Se Kerberos è attualmente abilitato e non si desidera disabilitare il plugin Kafka ranger, procedere come segue.

  1. Andare a Ranger e andare ai criteri per il servizio Kafka.
  2. Aggiungere un gruppo pubblico ai criteri all - topic e all - cluster. Se per qualche motivo questi criteri non esistono, crearli.

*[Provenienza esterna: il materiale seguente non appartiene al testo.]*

(* ===== verification/BootSpec.v ===== *)
(** * Properties of the boot sequence

    [mb2_find_tag] finds the first tag of a type.  [wp R m s Q]: the operation [m] on
    [s] returns with [Q], or stops in a kernel panic and then [R]. *)
From S2P Require Import Prelude Mem LibString PageAlloc Pmm Kheap KheapInv KheapSpec KmallocSpec Paging Process ProcessSpec SchedSpec ProcCreateSpec HeapCredit.
From S2P Require Import Fs FsSpec Keyboard Driver Rtc PortIO Serial Gdt Idt Font Framebuffer FramebufferSpec Syscall SyscallSpec Interrupts Boot CreditSpec.

(** ** Operations that may panic *)

(** [R] is what a panic means. *)
Definition wp {S X} (R : Prop) (m : kop S X) (s : S) (Q : X → S → Prop) : Prop :=
  match m s with Ok (x, s') => Q x s' | Panic _ => R | _ => False end.

Section Wp.
Context {S : Type} (R : Prop).
Implicit Types (s : S).

Lemma wp_mono {X} (m : kop S X) s (Q Q' : X → S → Prop) :
  wp R m s Q → (∀ x s', Q x s' → Q' x s') → wp R m s Q'.
Proof. unfold wp. intros H HQ. destruct (m s) as [[x s']| | |]; auto. Qed.

Lemma wp_bind {X Y} (m : kop S X) (f : X → kop S Y) s Q :
  wp R m s (fun x s' => wp R (f x) s' Q) → wp R (m ≫= f) s Q.
Proof. unfold wp, mbind, kop_bind. destruct (m s) as [[x s']| | |]; auto. Qed.

Lemma wp_step {X Y} (m : kop S X) (f : X → kop S Y) s (P : X → S → Prop) Q :
  wp R m s P → (∀ x s', P x s' → wp R (f x) s' Q) → wp R (m ≫= f) s Q.
Proof. intros H HP. apply wp_bind. by eapply wp_mono. Qed.

Lemma wp_zoom {T X} (get : S → T) (put : T → S → S) (m : kop T X) s Q :
  wp R m (get s) (fun x t => Q x (put t s)) → wp R (kzoom get put m) s Q.
Proof. unfold wp, kzoom. destruct (m (get s)) as [[x t]| | |]; auto. Qed.

Lemma wp_ret {X} (x : X) s (Q : X → S → Prop) : Q x s → wp R (mret x) s Q.
Proof. done. Qed.

Lemma wp_ok {X} (m : kop S X) s x s' (Q : X → S → Prop) : m s = Ok (x, s') → Q x s' → wp R m s Q.
Proof. unfold wp. by intros ->. Qed.

(** What is known of a run that may panic, and that it does not panic unless [R]. *)
Lemma wp_pays {X} (m : kop S X) s (Q Q' : X → S → Prop) :
  wp True m s Q → R ∨ (∃ x s', m s = Ok (x, s') ∧ Q' x s') →
  wp R m s (fun x s' => Q x s' ∧ (R ∨ Q' x s')).
Proof.
  unfold wp. destruct (m s) as [[x s']| | |]; [|by intros _ [|(x & s' & [=] & _)]|done..].
  intros HQ [|(x' & s1 & [= <- <-] & HQ')]; auto.
Qed.
End Wp.

Lemma wp_not {S X} (E : Prop) (m : kop S X) s Q : wp True m s Q → (E → wp False m s Q) → wp (¬ E) m s Q.
Proof. unfold wp. by destruct (m s) as [[x s']| | |]. Qed.

(** A panic is excluded by a condition under which the operation returns. *)
Lemma wp_unless {S X} (E : Prop) (m : kop S X) s Q :
  wp True m s Q → (E → ∃ x s', m s = Ok (x, s')) → wp (¬ E) m s Q.
Proof.
  unfold wp. destruct (m s) as [[x s']| | |]; try done. intros _ HE He. by destruct (HE He) as (x & s' & [=]).
Qed.

Lemma wp_false {S X} (m : kop S X) s (Q : X → S → Prop) : wp False m s Q → ∃ x s', m s = Ok (x, s') ∧ Q x s'.
Proof. unfold wp. destruct (m s) as [[x s']| | |]; try done. by exists x, s'. Qed.

Lemma wp_run_ok {S} (E : Prop) (m : kop S unit) s (Q : S → Prop) :
  E → wp (¬ E) m s (fun _ => Q) → ∃ s', m s = Ok (tt, s') ∧ Q s'.
Proof. unfold wp. destruct (m s) as [[[] s']| | |]; try done. by exists s'. Qed.

(** ** The tags of the boot loader *)

(** [reaches m stop p t]: the walk from [p] comes to the tag [t]. *)
Inductive reaches (m : mem) (stop : Z) : Z → Z → Prop :=
  | reaches_here t : t < stop → load32 m t ≠ 0 → reaches m stop t t
  | reaches_next p t :
      p < stop → load32 m p ≠ 0 → reaches m stop (p + ALIGN_UP32 (load32 m (p + 4)) 8) t →
      reaches m stop p t.

Lemma align_up32_8_nonneg x : 0 ≤ ALIGN_UP32 x 8.
Proof. rewrite align_up32_8. pose proof (wrap32_range (x + 7)). unfold is_u32 in *. Z.div_mod_to_equations; lia. Qed.

Lemma reaches_above m stop p t : reaches m stop p t → p ≤ t < stop ∧ load32 m t ≠ 0.
Proof.
  induction 1 as [t Hlt Hnz|p t Hlt Hnz _ IH]; [lia|]. pose proof (align_up32_8_nonneg (load32 m (p + 4))). lia.
Qed.

(** The first tag of the type, in the order of their addresses. *)
Record first_tag (m : mem) (stop ty p t : Z) : Prop := mk_first_tag {
  ft_none : t = 0 → ∀ q, reaches m stop p q → load32 m q ≠ ty;
  ft_some : t ≠ 0 → reaches m stop p t ∧ load32 m t = ty ∧ ∀ q, reaches m stop p q → load32 m q = ty → t ≤ q;
}.

Lemma first_tag_stop m stop ty p : stop ≤ p ∨ load32 m p = 0 → first_tag m stop ty p 0.
Proof.
  intros Hs. split; [|done]. intros _ q Hq. inversion Hq; subst; destruct Hs; (lia || done).
Qed.

Lemma find_tag_spec fuel m stop p ty :
  tags_wf m stop p → 0 < p → stop - p < 8 * Z.of_nat fuel →
  ∃ t, find_tag_loop (S fuel) m p stop ty = Ok t ∧ first_tag m stop ty p t.
Proof.
  intros Hwf. revert fuel. induction Hwf as [p Hle|p H0|p Hsz Hes Hrest IH]; intros fuel Hp Hf; cbn [find_tag_loop].
  - destruct (Z.ltb_spec p stop); [lia|]. exists 0. split; [done|]. apply first_tag_stop. by left.
  - rewrite H0. exists 0. split; [by destruct (negb _)|]. apply first_tag_stop. by right.
  - destruct (Z.ltb_spec p stop) as [Hlt|]; cbn [negb]; [|exists 0; split; [done|]; apply first_tag_stop; by left].
    destruct (Z.eqb_spec (load32 m p) 0) as [|Hnz]; [exists 0; split; [done|]; apply first_tag_stop; by right|].
    destruct (Z.eqb_spec (load32 m p) ty) as [Hty|Hty].
    { exists p. split; [done|]. split; [lia|]. intros _. split_and!; [by constructor|done|].
      intros q Hq _. by apply reaches_above in Hq as [[? _] _]. }
    destruct fuel as [|fuel]; [lia|]. pose proof (align_up32_8_grows _ Hsz).
    destruct (IH fuel ltac:(lia) ltac:(lia)) as (t & E & [Hn Hs]). exists t. split; [exact E|].
    split; intros Ht.
    + intros q Hq. inversion Hq; subst; [done|]. by apply Hn.
    + destruct (Hs Ht) as (H1 & H2 & H3). split_and!; [by apply reaches_next|done|].
      intros q Hq Hqt. inversion Hq; subst; [done|]. by apply H3.
Qed.

(** (Property) [mb2_find_tag] returns on every well-formed chain of tags, with the
    first tag of the wanted type, or NULL exactly when there is none. *)
Theorem mb2_find_tag_first (fuel : nat) (m : mem) (mb2 ty : Z)
    (Hmb : 0 < mb2) (Hwf : tags_wf m (mb2 + load32 m mb2) (mb2 + 8))
    (Hfuel : load32 m mb2 < 8 * Z.of_nat fuel) :
  ∃ t, mb2_find_tag (S fuel) m mb2 ty = Ok t ∧ first_tag m (mb2 + load32 m mb2) ty (mb2 + 8) t.
Proof.
  unfold mb2_find_tag. destruct (Z.eqb_spec mb2 0); [lia|]. apply find_tag_spec; [done|lia|lia].
Qed.

(** The walk reads the chain only. *)
Lemma find_tag_ext fuel m m' stop p ty :
  (∀ x, p ≤ x < stop + 8 → m' x = m x) → find_tag_loop fuel m' p stop ty = find_tag_loop fuel m p stop ty.
Proof.
  revert p. induction fuel as [|fuel IH]; intros p Hx; cbn [find_tag_loop]; [done|].
  destruct (Z.ltb_spec p stop) as [Hlt|]; cbn [negb]; [|done].
  rewrite !(load32_ext m m') by (intros x Hr; apply Hx; lia).
  pose proof (align_up32_8_nonneg (load32 m (p + 4))). rewrite IH; [done|]. intros x Hr. apply Hx. lia.
Qed.

Lemma mb2_find_tag_ext fuel m m' mb2 ty :
  (∀ x, mb2 ≤ x < mb2 + load32 m mb2 + 8 → m' x = m x) → 0 ≤ load32 m mb2 →
  mb2_find_tag fuel m' mb2 ty = mb2_find_tag fuel m mb2 ty.
Proof.
  intros Hx Hp. unfold mb2_find_tag. destruct (mb2 =? 0); [done|].
  rewrite (load32_ext m m') by (intros x Hr; apply Hx; lia). apply find_tag_ext. intros x Hr. apply Hx. lia.
Qed.

(** ** Processes *)

Section Created.
Context {A : Type} `{PageAllocSpec A, !PageAllocRoom A}.
Implicit Types s : sys A.

(** Every process but the idle one is a heap object of its own. *)
Definition procs_in_heap s (bs : list blk) : Prop :=
  ∀ p x, procs s !! p = Some x → p = IDLE_PROC ∨ in_use bs p 1.

Lemma in_use_address bs p n (h : kheap A) : kheap_inv h bs → in_use bs p n → p ≠ IDLE_PROC ∧ p ≠ 0.
Proof.
  intros Hi (b & [_ Hb]%list_elem_of_filter & <- & _). pose proof (ki_list _ _ Hi) as [_ Hok _].
  rewrite Forall_forall in Hok. destruct (Hok b Hb). unfold b_data, IDLE_PROC. lia.
Qed.

(** Registering a new process keeps the scheduler well formed. *)
Lemma created_inv s s' l i p entry pflags prio pname :
  sched_inv s l → created i p entry pflags prio pname s s' → p ≠ 0 → procs s !! p = None →
  length (proc_table s) = 1024%nat → sched_inv s' l.
Proof.
  intros [[Hl Hh Ht Hn Hc] Hcur Hidle Htab Hrun] [[Hi Hz] _ Htab' _ (x & Hx & _ & Hst & _) Hq] Hp Hfresh Hlen.
  assert (∀ q, is_Some (procs s !! q) → is_Some (procs s' !! q)) as Hdom.
  { intros q [y Hy]. rewrite Hx. destruct (decide (q = p)) as [->|]; [congruence|].
    rewrite lookup_insert_ne by done. by exists y. }
  assert (∀ j, 0 ≤ j → proc_get j s' = if j =? i then p else proc_get j s) as Hget.
  { intros j Hj. unfold proc_get. rewrite Htab'. unfold MAX_PROCESSES in *.
    destruct (Z.leb_spec 1024 j), (Z.eqb_spec j i) as [->|]; try lia; try done.
    - by rewrite list_lookup_total_insert_eq by lia.
    - by rewrite list_lookup_total_insert_ne by lia. }
  split.
  - split; rewrite ?Hq; try done. rewrite Hx. apply linked_insert_other; [|done].
    intros Hin. destruct (linked_lookup _ _ _ _ p Hl Hin) as [_ [y Hy]]. congruence.
  - rewrite Hq. destruct Hcur; auto.
  - rewrite Hget by lia. destruct (Z.eqb_spec 0 i); [lia|done].
  - intros j Hj. rewrite Hget by done. destruct (j =? i); [right; rewrite Hx, lookup_insert_eq; by eexists|].
    destruct (Htab j Hj); auto.
  - intros q y. rewrite Hx, Hq. intros [[<- <-]|[_ Hy]]%lookup_insert_Some; [congruence|by eapply Hrun].
Qed.

(** The process system on its heap. *)
Record sys_wf s (bs : list blk) (l : list Z) : Prop := mk_sys_wf {
  sy_heap : kheap_inv (mm_heap (sys_mmu s)) bs;
  sy_sched : sched_inv s l;
  sy_table : length (proc_table s) = 1024%nat;
  sy_procs : procs_in_heap s bs;
}.
Definition slot_free s : Prop := ∃ j, 1 ≤ j < MAX_PROCESSES ∧ proc_table s !!! Z.to_nat j = 0.

Lemma thread_outcome fuel pname entry s bs l :
  sys_wf s bs l → slot_free s → (length bs + 5 ≤ fuel)%nat →
  wp True (proc_create_kernel_thread fuel pname entry) s (fun p s' =>
    ∃ bs', heap_grows 4 (mm_heap (sys_mmu s)) bs (mm_heap (sys_mmu s')) bs' ∧ sys_wf s' bs' l ∧
      (p = 0 ∧ procs s' = procs s ∧ proc_table s' = proc_table s ∧ rq s' = rq s ∨
       p ≠ 0 ∧ (p ∉ l) ∧ procs s !! p = None ∧ (∀ a, in_use bs a 1 → a ≠ p) ∧
       created (free_slot (proc_table s)) p entry PROC_FLAG_KERNEL 10 pname s s')).
Proof.
  intros [Hh Hs Ht Hp] (j & Hj & Hj0) Hf. unfold wp, proc_create_kernel_thread.
  pose proof (proc_create_spec fuel pname entry PROC_FLAG_KERNEL 10 s bs Hh Hf (si_current _ _ Hs)) as Hc.
  destruct (proc_create _ _ _ _ _ _) as [[p s']| | |]; [|done|by apply (Hc j)|done].
  destruct Hc as (bs' & Hg & Hc). exists bs'. split; [exact Hg|].
  assert (∀ q n, in_use bs q n → in_use bs' q n) as Hmono by (intros q n; apply in_use_mono, Hg).
  destruct Hc as [(-> & E1 & E2 & E3)|(Hnz & Hcr & Hin & Hold)].
  - split; [|by left]. split; [apply Hg| |by rewrite E2|].
    + destruct Hs as [[H1 H2 H3 H4 H5] H6 H7 H8 H9]. unfold proc_get in *. split; rewrite ?E1, ?E2, ?E3; try done.
      * split; rewrite ?E1, ?E3; done.
      * unfold proc_get. by rewrite E2.
      * intros i Hi. unfold proc_get. rewrite E2. by apply H8.
    + intros q x Hx. rewrite E1 in Hx. destruct (Hp q x Hx); auto.
  - assert (∀ a, in_use bs a 1 → a ≠ p) as Hother by (intros a (b & Hb & <- & _); by apply Hold).
    assert (procs s !! p = None) as Hnone.
    { destruct (procs s !! p) as [x|] eqn:E; [|done]. destruct (Hp p x E) as [->|Hu].
      - by destruct (in_use_address bs' IDLE_PROC 1 _ (hg_inv _ _ _ _ _ Hg) Hin).
      - by apply Hother in Hu. }
    split.
    + split; [apply Hg|by eapply created_inv|by rewrite (cr_table _ _ _ _ _ _ _ _ Hcr), length_insert|].
      destruct (cr_proc _ _ _ _ _ _ _ _ Hcr) as (x & Ex & _). intros q y. rewrite Ex.
      intros [[<- _]|[_ Hy]]%lookup_insert_Some; [by right|]. destruct (Hp q y Hy); auto.
    + right. split_and!; try done. intros Hl.
      destruct (linked_lookup _ _ _ _ p (rw_linked _ _ (si_wf _ _ Hs)) Hl) as [_ [y Hy]]. congruence.
Qed.

(** The process is created unless there is no credit. *)
Lemma thread_spec R n N fuel pname entry s bs l :
  sys_wf s bs l → slot_free s → (length bs + 5 ≤ fuel)%nat → 0 ≤ n → 0 ≤ N →
  R ∨ credited (n + PROC_PAGES) (N + PROC_COST) (mm_heap (sys_mmu s)) →
  wp R (proc_create_kernel_thread fuel pname entry) s (fun p s' =>
    (∃ bs', heap_grows 4 (mm_heap (sys_mmu s)) bs (mm_heap (sys_mmu s')) bs' ∧ sys_wf s' bs' l ∧
      (p = 0 ∧ procs s' = procs s ∧ proc_table s' = proc_table s ∧ rq s' = rq s ∨
       p ≠ 0 ∧ (p ∉ l) ∧ procs s !! p = None ∧ (∀ a, in_use bs a 1 → a ≠ p) ∧
       created (free_slot (proc_table s)) p entry PROC_FLAG_KERNEL 10 pname s s')) ∧
    (R ∨ p ≠ 0 ∧ credited n N (mm_heap (sys_mmu s')))).
Proof.
  intros Hs Hslot Hf Hn HN Hc. apply wp_pays; [by apply thread_outcome|]. destruct Hc as [|Hc]; [by left|right].
  destruct Hslot as (j & Hj & Hj0).
  destruct (proc_create_pays fuel pname entry PROC_FLAG_KERNEL 10 s bs n N j) as (p & s' & E & Hp & Hc');
    [apply Hs|done|done|done|apply (si_current _ _ (sy_sched _ _ _ Hs))|done|done|exact Hc|].
  by exists p, s'.
Qed.

(** A READY process that is not queued yet goes to the end of the queue. *)
Lemma enqueue_spec (R : Prop) p x s bs l :
  sys_wf s bs l → procs s !! p = Some x → state x = PROC_READY → p ≠ 0 → (p ∉ l) →
  Z.of_nat (length l) < 4294967295 →
  wp R (enqueue p) s (fun _ s' => sys_wf s' bs (l ++ [p]) ∧ same_core s s' ∧ sys_mmu s' = sys_mmu s ∧
    proc_table s' = proc_table s ∧ current (rq s') = current (rq s)).
Proof.
  intros [Hh Hs Ht Hp] Hx Hst Hnz Hl Hlen. unfold wp, enqueue.
  destruct (sched_add_spec p x s l (si_wf _ _ Hs) Hnz Hx Hl Hlen) as (s' & E & Hc & Hw).
  rewrite decide_True in Hw by done. rewrite E. cbn [mbind outcome_bind].
  destruct (sched_add_rest p s s' E) as [Hcur Htab]. pose proof (fr_mmu _ _ (framed_op 0 (OpAdd p) s s' E)) as Hm.
  split_and!; try done. split.
  - by rewrite Hm.
  - by apply (inv_same_core s s' l).
  - by rewrite Htab.
  - intros q y Hy. specialize (Hc q). rewrite Hy in Hc. destruct (procs s !! q) as [z|] eqn:Hz; [|done].
    by apply (Hp q z).
Qed.
End Created.

(** A memory map at 36872 and a frame buffer tag after it. *)
Definition tagged_boot : mem := mem_image 36864
  [88; 0;  6; 40; 24; 0;  0; 0; 4194304; 0; 1; 0;
   8; 32; 4244635648; 0; 4096; 1024; 768; 32;  0; 8].

Lemma tagged_boot_tags : tags_wf tagged_boot (36864 + load32 tagged_boot 36864) (36864 + 8).
Proof.
  apply tags_next; [vm_compute; split; discriminate|intros _; vm_compute; discriminate|].
  apply tags_next; [vm_compute; split; discriminate|intros H; vm_compute in H; discriminate H|].
  apply tags_end. vm_compute. reflexivity.
Qed.

Lemma mb2_find_tag_first_witness :
  tags_wf tagged_boot (36864 + load32 tagged_boot 36864) (36864 + 8) ∧
  ∃ t, mb2_find_tag 13 tagged_boot 36864 MB2_TAG_FRAMEBUFFER = Ok t ∧
    first_tag tagged_boot (36864 + load32 tagged_boot 36864) MB2_TAG_FRAMEBUFFER (36864 + 8) t.
Proof.
  split; [exact tagged_boot_tags|].
  apply (mb2_find_tag_first 12 tagged_boot 36864 MB2_TAG_FRAMEBUFFER); [lia|exact tagged_boot_tags|].
  vm_compute. reflexivity.
Defined.

Example tagged_boot_found : mb2_find_tag 13 tagged_boot 36864 MB2_TAG_FRAMEBUFFER = Ok 36912.
Proof. vm_compute. reflexivity. Qed.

L'obiettivo è concedere ai gruppi pubblici l'accesso a tutti gli argomenti e alle risorse cluster necessarie per il controllo del servizio Kafka.
  3. Disabilitare Kerberos.
  4. Rimuovere i gruppi pubblici aggiunti in precedenza.

Metodo 3

Se Kerberos è già disabilitato e il controllo del servizio Kafka non è riuscito, effettuare le operazioni riportate di seguito.

  1. Disabilitare il plugin Kafka Ranger come indicato nel Metodo 1.
  2. Riavviare il servizio Kafka in base alle esigenze.
  3. Abilita il plugin Kafka Ranger
Nota

L'accesso al gruppo Pubblico per il criterio all - topic è necessario per il controllo del servizio Kafka (Kafka > Azioni > Esegui controllo servizio) dopo aver disabilitato Kerberos.